WHAT YOU SHOULD DO: Each line below that holds the word "norm" counts once; state the total number of such lines and nothing else.

Stored data

########

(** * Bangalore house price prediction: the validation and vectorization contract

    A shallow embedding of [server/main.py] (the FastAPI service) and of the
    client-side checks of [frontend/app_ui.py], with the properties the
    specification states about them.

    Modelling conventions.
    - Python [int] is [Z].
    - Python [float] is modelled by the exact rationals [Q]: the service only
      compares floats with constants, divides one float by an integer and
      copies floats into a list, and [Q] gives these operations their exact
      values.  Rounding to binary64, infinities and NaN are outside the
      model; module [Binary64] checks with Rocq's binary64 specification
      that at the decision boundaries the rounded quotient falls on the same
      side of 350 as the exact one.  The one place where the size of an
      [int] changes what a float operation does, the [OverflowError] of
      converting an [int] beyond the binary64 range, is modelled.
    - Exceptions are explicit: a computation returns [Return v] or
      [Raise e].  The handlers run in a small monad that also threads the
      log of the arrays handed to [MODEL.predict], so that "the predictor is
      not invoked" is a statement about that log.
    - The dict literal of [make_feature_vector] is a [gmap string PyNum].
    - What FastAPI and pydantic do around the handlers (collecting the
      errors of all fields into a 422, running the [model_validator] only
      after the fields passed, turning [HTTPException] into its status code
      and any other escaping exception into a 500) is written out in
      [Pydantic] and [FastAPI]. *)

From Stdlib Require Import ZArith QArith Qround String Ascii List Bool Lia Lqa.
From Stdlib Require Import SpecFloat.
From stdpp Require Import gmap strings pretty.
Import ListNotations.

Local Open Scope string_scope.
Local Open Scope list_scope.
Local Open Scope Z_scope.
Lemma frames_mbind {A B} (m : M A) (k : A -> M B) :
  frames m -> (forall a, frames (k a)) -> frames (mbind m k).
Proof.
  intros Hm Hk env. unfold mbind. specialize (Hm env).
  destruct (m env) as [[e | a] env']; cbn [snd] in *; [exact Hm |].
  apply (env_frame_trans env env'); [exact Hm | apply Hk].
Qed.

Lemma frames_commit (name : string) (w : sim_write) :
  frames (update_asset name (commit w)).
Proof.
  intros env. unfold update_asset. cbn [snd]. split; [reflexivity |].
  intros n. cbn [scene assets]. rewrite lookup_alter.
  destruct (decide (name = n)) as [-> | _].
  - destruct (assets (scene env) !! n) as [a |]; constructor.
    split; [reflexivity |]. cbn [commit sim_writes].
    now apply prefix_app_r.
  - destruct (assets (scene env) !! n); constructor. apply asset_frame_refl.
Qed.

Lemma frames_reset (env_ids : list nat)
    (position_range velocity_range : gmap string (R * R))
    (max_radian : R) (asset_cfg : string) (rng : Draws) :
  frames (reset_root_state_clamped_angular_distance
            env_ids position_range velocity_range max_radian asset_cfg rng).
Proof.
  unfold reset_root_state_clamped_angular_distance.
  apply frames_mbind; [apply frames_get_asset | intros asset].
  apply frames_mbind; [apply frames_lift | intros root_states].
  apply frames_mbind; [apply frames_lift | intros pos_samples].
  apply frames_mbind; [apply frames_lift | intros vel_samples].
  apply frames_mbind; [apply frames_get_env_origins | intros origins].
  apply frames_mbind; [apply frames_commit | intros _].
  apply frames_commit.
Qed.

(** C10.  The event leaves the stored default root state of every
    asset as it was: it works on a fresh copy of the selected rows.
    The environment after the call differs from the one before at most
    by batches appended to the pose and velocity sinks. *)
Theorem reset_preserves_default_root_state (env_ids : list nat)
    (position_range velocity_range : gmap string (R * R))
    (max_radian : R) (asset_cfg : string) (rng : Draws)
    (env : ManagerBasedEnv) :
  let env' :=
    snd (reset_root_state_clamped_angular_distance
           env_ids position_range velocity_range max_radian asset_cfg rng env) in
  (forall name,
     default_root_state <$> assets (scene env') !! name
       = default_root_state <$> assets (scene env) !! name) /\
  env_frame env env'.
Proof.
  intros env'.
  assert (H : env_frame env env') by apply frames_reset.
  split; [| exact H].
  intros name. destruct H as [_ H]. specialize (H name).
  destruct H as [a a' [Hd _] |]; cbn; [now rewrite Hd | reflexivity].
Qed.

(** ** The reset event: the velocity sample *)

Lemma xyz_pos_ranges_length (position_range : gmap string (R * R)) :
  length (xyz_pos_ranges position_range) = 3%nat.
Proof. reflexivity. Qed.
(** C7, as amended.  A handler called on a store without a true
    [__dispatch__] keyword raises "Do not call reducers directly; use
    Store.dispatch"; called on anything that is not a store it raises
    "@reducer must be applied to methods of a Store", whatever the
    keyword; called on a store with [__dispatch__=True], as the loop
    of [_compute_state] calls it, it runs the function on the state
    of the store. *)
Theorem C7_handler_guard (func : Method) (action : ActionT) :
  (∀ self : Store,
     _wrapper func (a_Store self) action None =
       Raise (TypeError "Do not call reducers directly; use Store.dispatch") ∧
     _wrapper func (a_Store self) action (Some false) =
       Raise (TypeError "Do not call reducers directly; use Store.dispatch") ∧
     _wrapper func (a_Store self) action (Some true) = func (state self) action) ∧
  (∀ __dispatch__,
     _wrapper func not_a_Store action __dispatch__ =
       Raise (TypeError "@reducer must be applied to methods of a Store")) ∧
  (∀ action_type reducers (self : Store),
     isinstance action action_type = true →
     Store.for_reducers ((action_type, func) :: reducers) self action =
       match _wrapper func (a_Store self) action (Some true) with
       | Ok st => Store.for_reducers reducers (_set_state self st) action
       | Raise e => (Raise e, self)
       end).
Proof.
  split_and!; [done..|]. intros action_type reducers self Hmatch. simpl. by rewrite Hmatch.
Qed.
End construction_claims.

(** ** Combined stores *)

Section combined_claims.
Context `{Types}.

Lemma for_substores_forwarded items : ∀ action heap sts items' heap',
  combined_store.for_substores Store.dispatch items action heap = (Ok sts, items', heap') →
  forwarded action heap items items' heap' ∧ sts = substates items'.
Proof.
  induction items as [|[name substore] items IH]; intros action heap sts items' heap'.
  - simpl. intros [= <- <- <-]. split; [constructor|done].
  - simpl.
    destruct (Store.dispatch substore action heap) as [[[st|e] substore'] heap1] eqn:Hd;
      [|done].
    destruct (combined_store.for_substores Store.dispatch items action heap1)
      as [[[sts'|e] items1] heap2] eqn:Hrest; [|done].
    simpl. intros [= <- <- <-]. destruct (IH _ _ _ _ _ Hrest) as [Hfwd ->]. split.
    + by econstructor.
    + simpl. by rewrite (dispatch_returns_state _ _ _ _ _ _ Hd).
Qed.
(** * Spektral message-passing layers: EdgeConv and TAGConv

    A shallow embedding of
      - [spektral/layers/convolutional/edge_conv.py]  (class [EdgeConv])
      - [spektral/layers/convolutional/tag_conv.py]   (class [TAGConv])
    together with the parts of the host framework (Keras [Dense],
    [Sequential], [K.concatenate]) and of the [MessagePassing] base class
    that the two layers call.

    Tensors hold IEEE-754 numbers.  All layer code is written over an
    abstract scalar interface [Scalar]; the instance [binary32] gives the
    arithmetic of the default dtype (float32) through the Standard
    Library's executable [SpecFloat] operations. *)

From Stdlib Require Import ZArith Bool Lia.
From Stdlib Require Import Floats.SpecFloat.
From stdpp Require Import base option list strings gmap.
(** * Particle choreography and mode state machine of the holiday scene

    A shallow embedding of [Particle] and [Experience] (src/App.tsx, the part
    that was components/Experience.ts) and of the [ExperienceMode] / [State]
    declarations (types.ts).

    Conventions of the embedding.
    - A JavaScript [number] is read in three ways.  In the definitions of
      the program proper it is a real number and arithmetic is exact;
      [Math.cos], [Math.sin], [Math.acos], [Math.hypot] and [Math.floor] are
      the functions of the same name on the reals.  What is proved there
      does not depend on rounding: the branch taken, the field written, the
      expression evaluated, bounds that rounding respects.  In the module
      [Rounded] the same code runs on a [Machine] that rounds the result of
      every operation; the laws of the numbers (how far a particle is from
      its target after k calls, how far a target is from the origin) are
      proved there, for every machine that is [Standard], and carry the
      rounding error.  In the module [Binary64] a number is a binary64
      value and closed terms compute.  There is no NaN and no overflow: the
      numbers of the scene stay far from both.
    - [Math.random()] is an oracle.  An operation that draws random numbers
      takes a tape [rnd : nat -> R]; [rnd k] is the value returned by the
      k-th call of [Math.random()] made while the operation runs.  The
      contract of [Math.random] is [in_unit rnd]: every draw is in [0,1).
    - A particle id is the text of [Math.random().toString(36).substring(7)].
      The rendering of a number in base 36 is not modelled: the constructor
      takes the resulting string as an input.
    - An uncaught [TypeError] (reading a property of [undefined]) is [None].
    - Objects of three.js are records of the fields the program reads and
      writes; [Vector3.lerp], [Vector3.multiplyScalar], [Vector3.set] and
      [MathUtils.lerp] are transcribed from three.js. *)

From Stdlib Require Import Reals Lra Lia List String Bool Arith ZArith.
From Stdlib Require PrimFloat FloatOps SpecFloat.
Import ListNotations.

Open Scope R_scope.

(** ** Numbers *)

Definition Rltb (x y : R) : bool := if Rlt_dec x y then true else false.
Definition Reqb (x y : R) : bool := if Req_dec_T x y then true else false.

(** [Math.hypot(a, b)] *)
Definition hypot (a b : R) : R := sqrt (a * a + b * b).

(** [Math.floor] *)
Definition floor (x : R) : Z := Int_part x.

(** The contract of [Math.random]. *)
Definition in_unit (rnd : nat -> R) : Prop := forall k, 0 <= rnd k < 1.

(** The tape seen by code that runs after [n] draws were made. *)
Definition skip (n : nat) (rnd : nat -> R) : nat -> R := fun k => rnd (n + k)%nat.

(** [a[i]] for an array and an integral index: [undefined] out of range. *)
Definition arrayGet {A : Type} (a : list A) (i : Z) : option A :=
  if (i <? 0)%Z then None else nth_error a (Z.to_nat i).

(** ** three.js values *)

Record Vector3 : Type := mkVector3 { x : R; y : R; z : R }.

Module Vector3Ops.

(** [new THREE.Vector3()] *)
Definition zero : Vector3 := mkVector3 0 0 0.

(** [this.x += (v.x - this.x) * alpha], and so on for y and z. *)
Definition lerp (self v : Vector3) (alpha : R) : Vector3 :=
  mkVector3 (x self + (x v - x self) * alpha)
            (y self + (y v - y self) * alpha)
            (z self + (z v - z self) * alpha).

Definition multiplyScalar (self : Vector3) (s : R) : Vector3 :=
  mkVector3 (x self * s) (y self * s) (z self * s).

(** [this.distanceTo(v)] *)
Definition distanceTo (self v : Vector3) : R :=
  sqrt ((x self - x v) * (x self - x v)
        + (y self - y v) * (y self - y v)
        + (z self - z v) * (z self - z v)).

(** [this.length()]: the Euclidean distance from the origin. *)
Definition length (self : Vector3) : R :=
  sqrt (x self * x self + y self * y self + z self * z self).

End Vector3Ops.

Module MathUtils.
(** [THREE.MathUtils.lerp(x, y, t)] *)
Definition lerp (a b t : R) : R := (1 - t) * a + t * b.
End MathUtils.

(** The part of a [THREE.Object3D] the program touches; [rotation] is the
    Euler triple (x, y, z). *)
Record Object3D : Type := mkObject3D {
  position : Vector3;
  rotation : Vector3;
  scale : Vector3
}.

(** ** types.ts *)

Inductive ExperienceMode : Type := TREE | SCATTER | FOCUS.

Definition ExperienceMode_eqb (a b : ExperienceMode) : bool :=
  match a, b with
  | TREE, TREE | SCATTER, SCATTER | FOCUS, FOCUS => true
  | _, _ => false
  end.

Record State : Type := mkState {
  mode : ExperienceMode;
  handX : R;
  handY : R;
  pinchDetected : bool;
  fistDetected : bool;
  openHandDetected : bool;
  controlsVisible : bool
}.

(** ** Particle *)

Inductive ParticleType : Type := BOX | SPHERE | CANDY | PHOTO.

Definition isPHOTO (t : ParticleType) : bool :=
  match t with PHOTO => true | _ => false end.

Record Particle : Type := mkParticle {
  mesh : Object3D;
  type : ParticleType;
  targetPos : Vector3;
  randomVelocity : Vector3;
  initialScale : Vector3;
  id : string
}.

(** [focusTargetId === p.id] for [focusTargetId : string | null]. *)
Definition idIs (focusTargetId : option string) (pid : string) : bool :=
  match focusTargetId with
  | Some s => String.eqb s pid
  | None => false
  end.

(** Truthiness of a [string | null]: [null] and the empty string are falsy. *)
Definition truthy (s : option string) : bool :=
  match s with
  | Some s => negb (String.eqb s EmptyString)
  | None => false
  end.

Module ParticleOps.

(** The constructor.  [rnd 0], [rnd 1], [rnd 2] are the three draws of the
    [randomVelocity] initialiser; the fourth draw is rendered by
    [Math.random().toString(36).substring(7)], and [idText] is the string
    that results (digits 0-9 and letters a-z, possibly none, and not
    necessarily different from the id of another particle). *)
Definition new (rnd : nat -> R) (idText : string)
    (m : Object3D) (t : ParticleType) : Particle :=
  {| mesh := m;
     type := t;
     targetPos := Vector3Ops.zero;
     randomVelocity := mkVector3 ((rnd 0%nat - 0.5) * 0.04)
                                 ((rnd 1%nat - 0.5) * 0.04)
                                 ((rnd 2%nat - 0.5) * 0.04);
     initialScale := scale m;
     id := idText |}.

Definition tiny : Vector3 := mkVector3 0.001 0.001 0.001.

########

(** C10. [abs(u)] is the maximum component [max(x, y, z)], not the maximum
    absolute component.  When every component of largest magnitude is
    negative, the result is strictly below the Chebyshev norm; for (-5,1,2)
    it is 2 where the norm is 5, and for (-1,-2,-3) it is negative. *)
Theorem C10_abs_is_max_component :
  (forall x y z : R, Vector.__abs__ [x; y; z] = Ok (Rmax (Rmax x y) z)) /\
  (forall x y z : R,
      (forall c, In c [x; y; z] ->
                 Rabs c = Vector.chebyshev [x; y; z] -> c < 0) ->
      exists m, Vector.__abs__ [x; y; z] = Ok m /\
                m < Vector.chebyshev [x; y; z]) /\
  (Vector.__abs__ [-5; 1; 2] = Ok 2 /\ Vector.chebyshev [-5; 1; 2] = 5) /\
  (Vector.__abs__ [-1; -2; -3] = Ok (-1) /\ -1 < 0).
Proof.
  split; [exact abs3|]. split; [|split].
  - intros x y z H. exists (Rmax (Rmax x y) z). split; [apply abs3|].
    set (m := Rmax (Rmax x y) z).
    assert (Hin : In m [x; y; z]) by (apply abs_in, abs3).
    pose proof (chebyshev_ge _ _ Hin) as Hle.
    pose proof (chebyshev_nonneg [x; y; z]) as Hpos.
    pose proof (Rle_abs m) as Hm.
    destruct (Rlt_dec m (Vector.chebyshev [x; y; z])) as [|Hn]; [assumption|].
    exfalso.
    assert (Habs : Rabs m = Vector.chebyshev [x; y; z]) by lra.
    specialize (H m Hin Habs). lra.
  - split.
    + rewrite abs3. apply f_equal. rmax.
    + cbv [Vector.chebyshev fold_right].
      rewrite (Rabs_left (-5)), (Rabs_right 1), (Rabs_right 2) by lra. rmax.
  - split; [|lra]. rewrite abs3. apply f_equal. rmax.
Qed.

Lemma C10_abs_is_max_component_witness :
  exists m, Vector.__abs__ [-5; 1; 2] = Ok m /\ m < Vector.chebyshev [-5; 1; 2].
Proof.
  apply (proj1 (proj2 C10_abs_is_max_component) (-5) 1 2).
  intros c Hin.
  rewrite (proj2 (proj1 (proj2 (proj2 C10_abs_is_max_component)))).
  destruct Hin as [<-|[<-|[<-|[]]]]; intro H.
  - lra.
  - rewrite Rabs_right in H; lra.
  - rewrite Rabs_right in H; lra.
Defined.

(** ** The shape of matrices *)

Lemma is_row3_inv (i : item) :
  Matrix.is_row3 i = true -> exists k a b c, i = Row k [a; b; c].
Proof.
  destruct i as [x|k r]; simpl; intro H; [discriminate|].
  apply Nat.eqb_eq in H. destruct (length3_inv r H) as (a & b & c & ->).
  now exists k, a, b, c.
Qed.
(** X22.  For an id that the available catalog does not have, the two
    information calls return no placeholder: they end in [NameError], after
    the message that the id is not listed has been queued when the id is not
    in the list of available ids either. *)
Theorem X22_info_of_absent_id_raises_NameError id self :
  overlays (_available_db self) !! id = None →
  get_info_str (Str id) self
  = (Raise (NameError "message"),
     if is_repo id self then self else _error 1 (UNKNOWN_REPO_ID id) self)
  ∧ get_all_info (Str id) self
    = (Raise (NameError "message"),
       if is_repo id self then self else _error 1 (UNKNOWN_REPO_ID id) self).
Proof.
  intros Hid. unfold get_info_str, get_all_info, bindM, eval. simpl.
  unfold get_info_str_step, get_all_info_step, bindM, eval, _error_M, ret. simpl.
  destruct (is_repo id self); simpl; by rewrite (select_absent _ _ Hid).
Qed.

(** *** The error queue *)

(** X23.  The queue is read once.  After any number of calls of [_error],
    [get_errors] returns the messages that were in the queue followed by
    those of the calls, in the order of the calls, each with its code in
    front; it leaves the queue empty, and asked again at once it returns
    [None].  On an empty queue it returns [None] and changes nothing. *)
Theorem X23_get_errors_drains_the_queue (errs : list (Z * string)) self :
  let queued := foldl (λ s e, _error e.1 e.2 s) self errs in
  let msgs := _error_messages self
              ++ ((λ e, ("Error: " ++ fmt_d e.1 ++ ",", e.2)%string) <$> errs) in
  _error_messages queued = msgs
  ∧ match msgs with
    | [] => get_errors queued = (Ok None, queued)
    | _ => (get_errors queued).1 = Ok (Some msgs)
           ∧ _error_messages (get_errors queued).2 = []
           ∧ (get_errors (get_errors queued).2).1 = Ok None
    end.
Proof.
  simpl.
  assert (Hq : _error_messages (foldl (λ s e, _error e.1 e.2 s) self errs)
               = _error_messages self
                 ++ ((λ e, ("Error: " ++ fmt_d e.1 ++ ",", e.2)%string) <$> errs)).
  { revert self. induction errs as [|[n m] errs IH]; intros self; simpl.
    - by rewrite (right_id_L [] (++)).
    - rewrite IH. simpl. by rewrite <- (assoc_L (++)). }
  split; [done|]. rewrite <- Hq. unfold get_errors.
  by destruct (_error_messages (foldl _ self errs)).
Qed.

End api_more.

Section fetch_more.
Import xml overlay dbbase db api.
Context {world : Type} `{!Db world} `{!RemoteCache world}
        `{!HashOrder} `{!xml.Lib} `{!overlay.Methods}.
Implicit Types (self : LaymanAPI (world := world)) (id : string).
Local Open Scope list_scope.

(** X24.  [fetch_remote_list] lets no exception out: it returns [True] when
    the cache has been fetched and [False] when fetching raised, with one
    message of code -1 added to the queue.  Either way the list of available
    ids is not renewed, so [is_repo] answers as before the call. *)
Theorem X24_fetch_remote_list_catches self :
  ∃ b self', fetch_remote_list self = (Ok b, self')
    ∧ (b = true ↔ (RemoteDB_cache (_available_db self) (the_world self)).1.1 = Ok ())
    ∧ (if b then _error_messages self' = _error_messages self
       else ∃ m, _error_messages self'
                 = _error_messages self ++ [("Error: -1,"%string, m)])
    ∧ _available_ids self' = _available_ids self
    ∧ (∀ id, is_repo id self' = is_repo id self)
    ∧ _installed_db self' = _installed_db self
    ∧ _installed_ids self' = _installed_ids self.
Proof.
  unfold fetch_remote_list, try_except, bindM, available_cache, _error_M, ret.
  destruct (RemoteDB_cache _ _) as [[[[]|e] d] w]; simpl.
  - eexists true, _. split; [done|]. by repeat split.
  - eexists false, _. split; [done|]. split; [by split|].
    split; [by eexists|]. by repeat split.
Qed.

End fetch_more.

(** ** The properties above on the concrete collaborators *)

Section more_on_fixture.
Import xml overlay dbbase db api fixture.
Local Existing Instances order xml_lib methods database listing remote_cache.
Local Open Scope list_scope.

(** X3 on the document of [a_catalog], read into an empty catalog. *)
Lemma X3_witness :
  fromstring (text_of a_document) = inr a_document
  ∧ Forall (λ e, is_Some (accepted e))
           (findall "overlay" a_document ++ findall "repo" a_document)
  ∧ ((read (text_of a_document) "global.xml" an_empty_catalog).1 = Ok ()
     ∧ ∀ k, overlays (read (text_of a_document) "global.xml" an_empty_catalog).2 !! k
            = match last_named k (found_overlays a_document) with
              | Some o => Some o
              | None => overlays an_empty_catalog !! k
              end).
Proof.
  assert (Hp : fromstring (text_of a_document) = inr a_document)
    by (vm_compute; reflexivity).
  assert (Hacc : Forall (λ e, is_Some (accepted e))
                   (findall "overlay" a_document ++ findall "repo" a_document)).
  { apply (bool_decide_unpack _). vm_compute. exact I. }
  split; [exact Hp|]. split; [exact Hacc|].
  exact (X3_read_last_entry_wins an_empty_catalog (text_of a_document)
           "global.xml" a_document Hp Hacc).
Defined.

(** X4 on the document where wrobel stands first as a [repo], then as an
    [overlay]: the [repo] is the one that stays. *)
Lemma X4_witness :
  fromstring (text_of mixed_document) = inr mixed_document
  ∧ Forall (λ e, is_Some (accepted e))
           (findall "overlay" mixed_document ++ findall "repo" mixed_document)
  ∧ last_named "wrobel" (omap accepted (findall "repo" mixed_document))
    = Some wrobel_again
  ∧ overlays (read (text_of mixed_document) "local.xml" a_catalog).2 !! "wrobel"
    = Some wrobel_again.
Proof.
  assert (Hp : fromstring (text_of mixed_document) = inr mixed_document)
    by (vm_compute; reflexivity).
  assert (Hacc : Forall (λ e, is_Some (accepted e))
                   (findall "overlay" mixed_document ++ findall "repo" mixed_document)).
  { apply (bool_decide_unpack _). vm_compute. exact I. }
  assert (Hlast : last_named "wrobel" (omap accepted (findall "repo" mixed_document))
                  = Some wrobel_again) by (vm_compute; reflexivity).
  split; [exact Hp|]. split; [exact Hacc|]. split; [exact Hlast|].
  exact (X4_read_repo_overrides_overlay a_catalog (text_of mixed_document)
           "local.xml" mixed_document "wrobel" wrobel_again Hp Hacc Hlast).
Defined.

########

EXERCISE ANSWER: 2